Beaucoup réagissent par le rejet, particulièrement vis-à-vis de l'immigration en provenance du Venezuela et de la Colombie. C'est pourquoi, le Panama, qui a toujours été fier d'être un “melting pot”, ou en espagnol “crisol de razas” [litt. creuset de races, ou Terre de métissage] (en fait, c'est le nom que le gouvernement a donné à ce programme cherchant à régulariser un grand nombre d'étrangers dans le pays), est aux prises avec la question du devenir des étrangers, devenue un sujet courant de conversation.

Un certain nombre de groupes Facebook ont été lancés pour débattre du sujet, tels que “On ne veut pas de vous au Panama, Nilka Janeth“, qui a été créé suite à un commentaire d'un utilisateur de Facebook dénommé Nilka Janeth, lequel affirmait que les emplois créés par le canal de Panama resteraient dans les mains des étrangers au détriment des Panaméens. La véritable identité de l'utilisateur fait toujours à l'heure actuelle objet de débats, mais l'effet explosif de sa déclaration poursuit sa course.
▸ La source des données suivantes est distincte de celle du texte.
(** X24: an address that is not IPv4 (neither 4 bytes long nor a 16-byte
    IPv4-mapped address) given to one of the IPv4 builders is written as
    0.0.0.0 without any error, and that is the address read back. *)
Theorem ipv4_builders_zero_other_addresses (ip : list Z) :
  To4 ip = [] ->
  let zero := net_IPv4 0 0 0 0 in
  value_payload (NewIpv4SrcField ip None) = Ok [0; 0; 0; 0] /\
  field_round_trip (NewIpv4SrcField ip None) = Ok (NewIpv4SrcField zero None) /\
  field_round_trip (NewIpv4DstField ip None) = Ok (NewIpv4DstField zero None) /\
  field_round_trip (NewTunnelIpv4SrcField ip None) = Ok (NewTunnelIpv4SrcField zero None) /\
  field_round_trip (NewTunnelIpv4DstField ip None) = Ok (NewTunnelIpv4DstField zero None) /\
  field_round_trip (NewArpTpaField ip) = Ok (NewArpTpaField zero) /\
  field_round_trip (NewArpSpaField ip) = Ok (NewArpSpaField zero).
Proof.
  intros H. cbn zeta.
  assert (Z0 : v4InV6Prefix ++ copy (make 4) (To4 ip) = net_IPv4 0 0 0 0)
    by (rewrite H; reflexivity).
  unfold NewIpv4SrcField, NewIpv4DstField, NewTunnelIpv4SrcField, NewTunnelIpv4DstField,
    NewArpTpaField, NewArpSpaField. cbn [option_map].
  split.
  { unfold value_payload, with_mask. cbn [MatchField_Value call_MarshalBinary
      Message_MarshalBinary]. rewrite H. reflexivity. }
  rewrite <- Z0.
  split; [apply (ipv4_wire_round_trip _ _ Ipv4SrcField); tauto |].
  split; [apply (ipv4_wire_round_trip _ _ Ipv4DstField); tauto |].
  split; [apply (ipv4_wire_round_trip _ _ TunnelIpv4SrcField); tauto |].
  split; [apply (ipv4_wire_round_trip _ _ TunnelIpv4DstField); tauto |].
  split.
  - apply (ipv4_wire_round_trip _ OXM_FIELD_ARP_TPA ArpXPaField); tauto.
  - apply (ipv4_wire_round_trip _ OXM_FIELD_ARP_SPA ArpXPaField); tauto.
Qed.

Lemma ipv4_builders_zero_other_addresses_witness :
  value_payload (NewIpv4SrcField (repeat 1 16) None) = Ok [0; 0; 0; 0] /\
  field_round_trip (NewIpv4SrcField (repeat 1 16) None)
  = Ok (NewIpv4SrcField (net_IPv4 0 0 0 0) None).
Proof.
  pose proof (ipv4_builders_zero_other_addresses (repeat 1 16) eq_refl) as H.
  cbn zeta in H. split; [exact (proj1 H) | exact (proj1 (proj2 H))].
Defined.

(** ** The bytes of a field *)

(** X25: the bytes [MatchField.MarshalBinary] returns for a field that
    has its value and, when HasMask is set, its mask: the class on two
    bytes, the field number shifted left over the mask bit, the Length
    byte as stored, the bytes of the value, those of the mask, and, when
    the experimenter id is not zero, four zero bytes: the room [Len]
    counts for the id, which is never written. *)
Theorem field_wire_layout (f : MatchField) (v : Message) :
  MatchField_typed f -> MatchField_complete f -> MatchField_Value f = Some v ->
  exists b,
    MatchField_MarshalBinary f = Ok b /\ MatchField_Len f = Ok (len b) /\
    b = be_bytes16 (MatchField_Class f)
        ++ [fld_byte (MatchField_Field f) (MatchField_HasMask f); MatchField_Length f]
        ++ Message_MarshalBinary v ++ mask_payload f
        ++ (if MatchField_ExperimenterID f =? 0 then [] else [0; 0; 0; 0]).
Proof.
  intros T C Hv. eexists. split; [exact (MatchField_MarshalBinary_layout f v T C Hv) |].
  split; [| reflexivity].
  destruct (MatchField_Len f) as [n | e | p] eqn:HL.
  - destruct (MatchField_MarshalBinary_len f n T HL) as (d & Md & Ld).
    rewrite (MatchField_MarshalBinary_layout f v T C Hv) in Md.
    apply Ok_inj in Md. rewrite Md. now rewrite Ld.
  - pose proof (MatchField_MarshalBinary_layout f v T C Hv) as M.
    unfold MatchField_MarshalBinary in M. rewrite HL in M. discriminate.
  - pose proof (MatchField_MarshalBinary_layout f v T C Hv) as M.
    unfold MatchField_MarshalBinary in M. rewrite HL in M. discriminate.
Qed.

Lemma field_wire_layout_witness :
  exists b,
    MatchField_MarshalBinary
      (mkMatchField OXM_CLASS_EXPERIMENTER OXM_FIELD_TCP_FLAGS false 6 ONF_EXPERIMENTER_ID
         (Some (TcpFlagsField 18)) None) = Ok b /\
    MatchField_Len
      (mkMatchField OXM_CLASS_EXPERIMENTER OXM_FIELD_TCP_FLAGS false 6 ONF_EXPERIMENTER_ID
         (Some (TcpFlagsField 18)) None) = Ok (len b) /\
    b = [255; 255; 84; 6; 0; 18; 0; 0; 0; 0].
Proof.
  apply (field_wire_layout
           (mkMatchField OXM_CLASS_EXPERIMENTER OXM_FIELD_TCP_FLAGS false 6
              ONF_EXPERIMENTER_ID (Some (TcpFlagsField 18)) None)
           (TcpFlagsField 18)).
  - split; exact I.
  - split; discriminate.
  - reflexivity.
Defined.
Sur cette base, le groupe, qui a environ 7.000 followers, a continué à rapporter les supposés dégâts causés par les étrangers dans le pays et a appelé à un contrôle plus étroit du système migratoire. D'autres groupes ont émergé sous le slogan “No More Melting Pot” [non au melting pot]. Ces groupes affirment que leur objectif est de maintenir le calme dans le pays et d'empêcher la propagation d'actes illicites, tels que la vente à la sauvette, dont les étrangers seraient les spécialistes. Un autre problème que l'on remarque à travers ces groupes est celui de la participation des étrangers aux actes criminels. Pour les internautes Panaméens, déjà peu à l'aise avec la présence de travailleurs étrangers dans le pays, la nationalité de ceux qui violent la loi devient un critère important. Dans un des posts publiés par les groupes, les internautes ont commenté le kidnapping d'une fille qui, selon la presse, a été enlevée par sa baby-sitter, une Colombienne : 

Aqui uno mas de los frecuentes casos perpetrados por foráneos del mal vivir consecuencia del mal filtro en el tema migratorio.
Gracias a la efectiva acción de la [Dirección de Investigación Judicial] se logró recuperar a una menor de dos años en este caso fue aprehendida una mujer de nacionalidad colombiana.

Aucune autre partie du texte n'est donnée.